Blogging scientist N’Dea Irvin-Choy designs nanoparticles to protect expectant mothers and their babies

On N’Dea Irvin-Choy’s first day doing research on her own as a graduate student, she set the laboratory on fire. She had intended to heat samples overnight in a water bath but, after she left for the evening, the water evaporated. Her test tubes melted and their contents sparked. Another student, working late, discovered the blaze and called the fire department. Local news outlets picked up the story.

“It was awful,” said Ivin-Choy, a doctoral student in biomedical engineering at the University of Delaware. “My adviser was completely upset, the fume hood was out of commission for weeks, and it was a huge ordeal. I was so embarrassed that I banned myself from the lab for a couple of weeks. I didn’t want to touch anything or blow anything else up.”
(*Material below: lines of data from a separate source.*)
(* ===== verification/AutoPolicy.v ===== *)
(** * The automatic recovery policy (pkg/operator/automatic_policy.go)

    A [time.Time] is the number of nanoseconds since Go's zero time, so the
    zero value is 0; a [time.Duration] is an int64, [Sub] saturates and the
    product of seconds and [time.Second] wraps. *)

From stdpp Require Import list.
From S2P Require Import Prelude.

Definition minInt64 : Z := - 2 ^ 63.
Definition maxInt64 : Z := 2 ^ 63 - 1.
Definition i64 (z : Z) : Z := (z + 2 ^ 63) mod 2 ^ 64 - 2 ^ 63.

Definition Second : Z := 1000000000.
Definition day : Z := 24 * 3600 * Second.

(** [t.Sub(u)]. *)
Definition Sub (t u : Z) : Z := Z.max minInt64 (Z.min maxInt64 (t - u)).
(** [time.Duration(seconds) * time.Second]. *)
Definition seconds (n : Z) : Z := i64 (n * Second).

Inductive AutoDecision := AutoHealthy | AutoDegraded | AutoSuspect | AutoBlocked | AutoRecover.

#[global] Instance AutoDecision_eq_dec : EqDecision AutoDecision.
Proof. solve_decision. Defined.

Record AutoPolicy := mkPolicy {
  FailureGraceSeconds : Z;
  CooldownSeconds : Z;
  MaxRecoveriesPerDay : Z;
  AllowDataLoss : bool;
}.

(** The source accepts two durability modes and rejects other strings. *)
Inductive Durability := Async | BeforeAck | InvalidDurability.

#[global] Instance Durability_eq_dec : EqDecision Durability.
Proof. solve_decision. Defined.

Record AutoObservation := mkObservation {
  Known : bool;
  Voters : Z;
  Reachable : Z;
  QuorumVerified : bool;
  StoreAvailable : bool;
  Durability_ : Durability;
}.

(** Completions after the cutoff. *)
Definition recoveriesToday (now : Z) (completed : list Z) : Z :=
  foldl (λ n t, if now - day <? t then n + 1 else n) 0 completed.

Definition lastCompletion (completed : list Z) : Z := foldl (λ last t, if last <? t then t else last) 0 completed.

Definition DecideAutoRecovery (policy : AutoPolicy) (obs : AutoObservation) (now suspectedSince : Z) (completed : list Z)
    : AutoDecision :=
  if (FailureGraceSeconds policy <=? 0) || (CooldownSeconds policy <=? 0) || (MaxRecoveriesPerDay policy <=? 0) then AutoBlocked
  else if negb (Known obs) then AutoBlocked
  else if negb (StoreAvailable obs) then AutoBlocked
  else if negb (bool_decide (Durability_ obs = Async)) && negb (bool_decide (Durability_ obs = BeforeAck)) then AutoBlocked
  else if QuorumVerified obs && (Voters obs <=? Reachable obs) && (0 <? Voters obs) then AutoHealthy
  else if QuorumVerified obs then AutoDegraded
  else if suspectedSince =? 0 then AutoSuspect
  else if Sub now suspectedSince <? seconds (FailureGraceSeconds policy) then AutoSuspect
  else if bool_decide (Durability_ obs = Async) && negb (AllowDataLoss policy) then AutoBlocked
  else if MaxRecoveriesPerDay policy <=? recoveriesToday now completed then AutoBlocked
  else if negb (lastCompletion completed =? 0) && (Sub now (lastCompletion completed) <? seconds (CooldownSeconds policy))
  then AutoBlocked
  else AutoRecover.

(** ** What authorizes a recovery *)

(** Seconds whose duration does not wrap: up to about 292 years. *)
Definition maxSeconds : Z := 9223372036.

Lemma seconds_exact n : 0 <= n <= maxSeconds → seconds n = n * Second.
Proof. intros H. unfold seconds, i64, Second, maxSeconds in *. rewrite Z.mod_small; lia. Qed.

(** A wait that does not wrap is over exactly when that much time passed. *)
Lemma waited now since n : 0 <= n <= maxSeconds → (Sub now since <? seconds n) = false ↔ since + n * Second <= now.
Proof.
  intros H. rewrite seconds_exact, Z.ltb_ge by done. unfold Sub, minInt64, maxInt64, Second, maxSeconds in *. lia.
Qed.

Lemma recoveriesToday_filter now completed :
  recoveriesToday now completed = Z.of_nat (length (filter (λ t, now - day < t) completed)).
Proof.
  unfold recoveriesToday. assert (∀ n, foldl (λ n t, if now - day <? t then n + 1 else n) n completed =
    n + Z.of_nat (length (filter (λ t, now - day < t) completed))) as H; [|by rewrite H].
  induction completed as [|t l IH]; intros n; simpl; [lia|]. rewrite filter_cons, IH.
  destruct (Z.ltb_spec (now - day) t); case_decide; simpl; lia.
Qed.

Lemma lastCompletion_spec completed :
  (∀ t, t ∈ completed → 0 < t) → (∀ t, t ∈ completed → t <= lastCompletion completed) ∧
  (lastCompletion completed = 0 ↔ completed = []) ∧ (completed ≠ [] → lastCompletion completed ∈ completed).
Proof.
  unfold lastCompletion. intros Hpos.
  assert (∀ x, 0 <= x → let r := foldl (λ last t, if last <? t then t else last) x completed in
    x <= r ∧ (∀ t, t ∈ completed → t <= r) ∧ (r = x ∨ r ∈ completed)) as H.
  { induction completed as [|t l IH]; intros x Hx; simpl; [split_and!; [lia|by intros t ?%elem_of_nil|by left]|].
    assert (0 < t) by (apply Hpos; by left). specialize (IH (λ y Hy, Hpos y ltac:(by right))).
    destruct (Z.ltb_spec x t) as [E|E]; [destruct (IH t) as (H1 & H2 & H3)|destruct (IH x) as (H1 & H2 & H3)]; try lia.
    - split_and!; [lia|intros y [->|Hy]%elem_of_cons; [done|by apply H2]|right; destruct H3 as [->|H3]; [by left|by right]].
    - split_and!; [lia|intros y [->|Hy]%elem_of_cons; [lia|by apply H2]|destruct H3 as [->|H3]; [by left|right; by right]]. }
  destruct (H 0 ltac:(lia)) as (H1 & H2 & H3). split_and!; [done| |].
  - split; [|by intros ->]. intros E. destruct completed as [|t l]; [done|]. exfalso.
    specialize (H2 t ltac:(by left)). specialize (Hpos t ltac:(by left)). simpl in *. lia.
  - intros Hne. destruct H3 as [E|H3]; [|done]. destruct completed as [|t l]; [done|]. exfalso.
    specialize (H2 t ltac:(by left)). specialize (Hpos t ltac:(by left)). simpl in *. lia.
Qed.

(** With waits that do not wrap, an automatic recovery is authorized
    exactly when the policy is positive, the observation is known and the
    store is available in a valid mode, no quorum is verified, the outage was
    recorded and has lasted the grace period, an asynchronous source allows
    data loss, the limit per 24 hours is not reached, and every completed
    recovery is at least the cooldown ago. *)
Theorem recovery_authorized_exactly policy obs now suspectedSince completed :
  0 < FailureGraceSeconds policy <= maxSeconds → 0 < CooldownSeconds policy <= maxSeconds →
  (∀ t, t ∈ completed → 0 < t) →
  DecideAutoRecovery policy obs now suspectedSince completed = AutoRecover ↔
  0 < MaxRecoveriesPerDay policy ∧ Known obs = true ∧ StoreAvailable obs = true ∧
  Durability_ obs ≠ InvalidDurability ∧ QuorumVerified obs = false ∧
  suspectedSince ≠ 0 ∧ suspectedSince + FailureGraceSeconds policy * Second <= now ∧
  (Durability_ obs = Async → AllowDataLoss policy = true) ∧
  Z.of_nat (length (filter (λ t, now - day < t) completed)) < MaxRecoveriesPerDay policy ∧
  (∀ t, t ∈ completed → t + CooldownSeconds policy * Second <= now).
Proof.
  intros Hg Hc Hpos. destruct (lastCompletion_spec completed Hpos) as (Hmax & Hzero & Hin).
  pose proof (waited now suspectedSince (FailureGraceSeconds policy) ltac:(lia)) as Hw1.
  pose proof (waited now (lastCompletion completed) (CooldownSeconds policy) ltac:(lia)) as Hw2.
  assert (negb (lastCompletion completed =? 0) && (Sub now (lastCompletion completed) <? seconds (CooldownSeconds policy)) = false ↔
    (∀ t, t ∈ completed → t + CooldownSeconds policy * Second <= now)) as Hcool.
  { destruct (Z.eqb_spec (lastCompletion completed) 0) as [E|E]; simpl.
    - split; [|done]. intros _ t Ht. apply Hzero in E as ->. by apply elem_of_nil in Ht.
    - rewrite Hw2. split; [intros H t Ht; specialize (Hmax t Ht); lia|]. intros H. apply H, Hin. intros ->. apply E. by apply Hzero. }
  unfold DecideAutoRecovery. rewrite recoveriesToday_filter.
  destruct (Z.leb_spec (FailureGraceSeconds policy) 0); [lia|]. destruct (Z.leb_spec (CooldownSeconds policy) 0); [lia|]. cbn [orb].
  destruct (Z.leb_spec (MaxRecoveriesPerDay policy) 0); [naive_solver lia|].
  destruct (Known obs); [|naive_solver]. destruct (StoreAvailable obs); [|naive_solver]. cbn [negb].
  destruct (QuorumVerified obs); [destruct (Durability_ obs); repeat case_match; naive_solver|]. cbn [andb].
  destruct (Z.eqb_spec suspectedSince 0); [destruct (Durability_ obs); simpl; naive_solver|].
  destruct (Sub now suspectedSince <? _) eqn:E1.
  { assert (¬ suspectedSince + FailureGraceSeconds policy * Second <= now) by (rewrite <-Hw1; done).
    destruct (Durability_ obs); simpl; naive_solver. }
  pose proof (proj1 Hw1 eq_refl) as Hlasted.
  destruct (Z.leb_spec (MaxRecoveriesPerDay policy) (Z.of_nat (length (filter (λ t, now - day < t) completed)))).
  { destruct (Durability_ obs), (AllowDataLoss policy); simpl; naive_solver lia. }
  destruct (negb _ && _) eqn:E2.
  { assert (¬ (∀ t, t ∈ completed → t + CooldownSeconds policy * Second <= now)) by (rewrite <-Hcool; done).
    destruct (Durability_ obs), (AllowDataLoss policy); simpl; naive_solver. }
  pose proof (proj1 Hcool eq_refl) as Hcooled. destruct (Durability_ obs), (AllowDataLoss policy); simpl; naive_solver.
Qed.

Definition demo_policy (grace : Z) : AutoPolicy := mkPolicy grace 60 1 false.
Definition demo_outage : AutoObservation := mkObservation true 3 1 false true BeforeAck.

Lemma recovery_authorized_exactly_witness :
  DecideAutoRecovery (demo_policy 30) demo_outage (200 * day) (199 * day) [1] = AutoRecover ↔
  0 < 1 ∧ true = true ∧ true = true ∧ BeforeAck ≠ InvalidDurability ∧ false = false ∧
  199 * day ≠ 0 ∧ 199 * day + 30 * Second <= 200 * day ∧ (BeforeAck = Async → false = true) ∧
  Z.of_nat (length (filter (λ t, 200 * day - day < t) [1])) < 1 ∧ (∀ t, t ∈ [1] → t + 60 * Second <= 200 * day).
Proof.
  apply (recovery_authorized_exactly (demo_policy 30) demo_outage (200 * day) (199 * day) [1]).
  - simpl. unfold maxSeconds. lia.
  - simpl. unfold maxSeconds. lia.
  - intros t [->|[]%elem_of_nil]%elem_of_cons. lia.
Defined.

(** A grace period of 9223372037 seconds or more wraps to a negative
    duration, and the recovery it should hold back for centuries is
    authorized one nanosecond into the outage. *)
Theorem long_grace_wraps :
  DecideAutoRecovery (demo_policy 9223372037) demo_outage (200 * day + 1) (200 * day) [] = AutoRecover ∧
  200 * day + 1 < 200 * day + FailureGraceSeconds (demo_policy 9223372037) * Second.
Proof. split; by vm_compute. Qed.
Somehow, Irvin-Choy lived through her humiliation and, three years later, the incident was all but forgotten on campus — less cautionary tale, more urban legend. You might think the scientist-in-training would be grateful for such a spotlight reprieve. Instead, last July, Irvin-Choy dredged up her own mortification by writing about this and subsequent lab faux pas on her blog, BME Kween. (The first part of that title stands for biomedical engineering. The second part is an homage to R&B sensation Beyonce, affectionately known by fans as Queen Bey.) On this forum, Irvin-Choy seeks to take the guesswork out of the graduate school journey for aspiring scientists, particularly those within communities that lack resources and representation.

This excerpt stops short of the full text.